“In contrast to the 150 percent expansion of the population aged 65 and over in the next 35 years, the youth population (under age 20) is projected to remain almost flat, 2.5 billion in 2015 and 2.6 billion in 2050,” the report says.
Sometime in the next four years the global population of human beings who are 65 and older will surpass those under 5 for the first time, according to a new report from the U.S. Census Bureau.
“For the first time in human history, people aged 65 and older will outnumber children under age 5,” says the report, entitled “An Aging World: 2015.”
“This crossing is just around the corner, before 2020,” says the report.
“These two age groups will then continue to grow in opposite directions,” it says. “By 2050, the proportion of the population 65 and older (15.6 percent) will be more than double that of children under age 5 (7.2 percent).
“This unique demographic phenomenon of the ‘crossing’ is unprecedented,” says the Census Bureau.
The Census Bureau report included a ranking of “The World’s 25 Oldest Countries and Areas” in 2015 based on the percentage of the country’s population that was 65 or older.
While Japan ranked as the oldest country, the other 24 in the top 25 included 22 European countries, plus Canada and the U.S. territory of Puerto Rico.
The world’s youngest countries were in the Persian Gulf.
“The percentage of the population aged 65 and over in 2015 ranked from a high of 26.6 percent for Japan to a low of around 1 percent for Qatar and the United Arab Emirates,” said the report.
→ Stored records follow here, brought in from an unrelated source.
(* ===== verification/StatsdReceiverSpec.v ===== *)
(** * DogStatsD: what the receiver promises

    Every line is counted once and ends in exactly one place; what reaches the aggregator
    is well formed; the queue keeps its order and its bounds, and nothing in it is lost
    when the receiver stops. *)

From Stdlib Require Floats.SpecFloat.
From S2P Require Import Prelude GoLib GoText GoFloat GoUtf8 GoNetip.
From S2P Require Import Statsd StatsdSpec StatsdPolicy StatsdPolicySpec StatsdAggregator StatsdAggregatorSpec StatsdFlush StatsdReceiver.

Module StatsdReceiverSpec.
Import GoText GoFloat GoUtf8 GoNetip.
Import Statsd StatsdSpec StatsdPolicy StatsdPolicySpec StatsdAggregator StatsdAggregatorSpec StatsdFlush StatsdReceiver.

(** ** Sources *)

Lemma parse_cidrs_spec parts ps ip :
  parse_cidrs parts = Some ps ->
  sourceAllowed ps ip = true <->
  exists part p, part ∈ parts /\ TrimSpace part <> [] /\ ParsePrefix (TrimSpace part) = Some p /\ Contains p ip = true.
Proof.
  revert ps. induction parts as [|part parts IH]; intros ps; cbn [parse_cidrs].
  { intros [= <-]. cbn. split; [done|]. by intros (? & ? & ?%elem_of_nil & _). }
  cbv zeta. unfold bytes_eqb. case_bool_decide as Eb.
  - intros Hps. rewrite (IH ps Hps). split; intros (q & p & Hin & Hne & Hq); exists q, p; (split; [|done]).
    + by right.
    + apply elem_of_cons in Hin as [-> | Hin]; [by destruct Hne|done].
  - destruct (ParsePrefix (TrimSpace part)) as [p|] eqn:Ep; [|done]. destruct (parse_cidrs parts) as [ps'|]; [|done].
    intros [= <-]. unfold sourceAllowed. cbn [existsb]. rewrite orb_true_iff. fold (sourceAllowed ps' ip).
    rewrite (IH ps' eq_refl), Masked_Contains by by apply (ParsePrefix_bits (TrimSpace part)). split.
    + intros [Hc | (q & p' & Hin & Hq)]; [exists part, p; split; [by left|done]|]. exists q, p'. split; [by right|done].
    + intros (q & p' & [-> | Hin]%elem_of_cons & Hne & Hq & Hc); [left; congruence|]. right. by exists q, p'.
Qed.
“Of the world’s 25 oldest countries and areas in 2015, 22 are in Europe, with Germany or Italy leading the ranks of European countries for many years, including currently.”
After Japan, with 26.6 percent of its population 65 or older, Germany ranked No. 2 with 21.5 percent of its population 65 or older. Italy ranked No. 3 with 21.2 percent of its population 65 or older; and Greece ranked No. 4 with 20.5 percent of its population 25 or older.
The Census Bureau report estimates that between now and 2050, the population that is 65 and older will more than double while the population under 20 years of age see almost no growth.
At the same time, those in what the report calls “the working age population”—people who are 20 to 64 years of age—will increase by only 25.6 percent.
“Among the 7.3 billion people worldwide in 2015, an estimated 8.5 percent, or 617.1 million, are aged 65 and older,” says the report. “The number of older people is projected to increase more than 60 percent in just 15 years—in 2030, there will be about 1 billion older people globally, equivalent to 12.0 percent of the total population.
“The share of older population will continue to grow in the following 20 years—by 2050, there will be 1.6 billion older people worldwide, representing 16.7 percent of the total world population of 9.4 billion,” says the report. “This is equivalent to an average annual increase of 27.1 million older people from 2015 to 2050.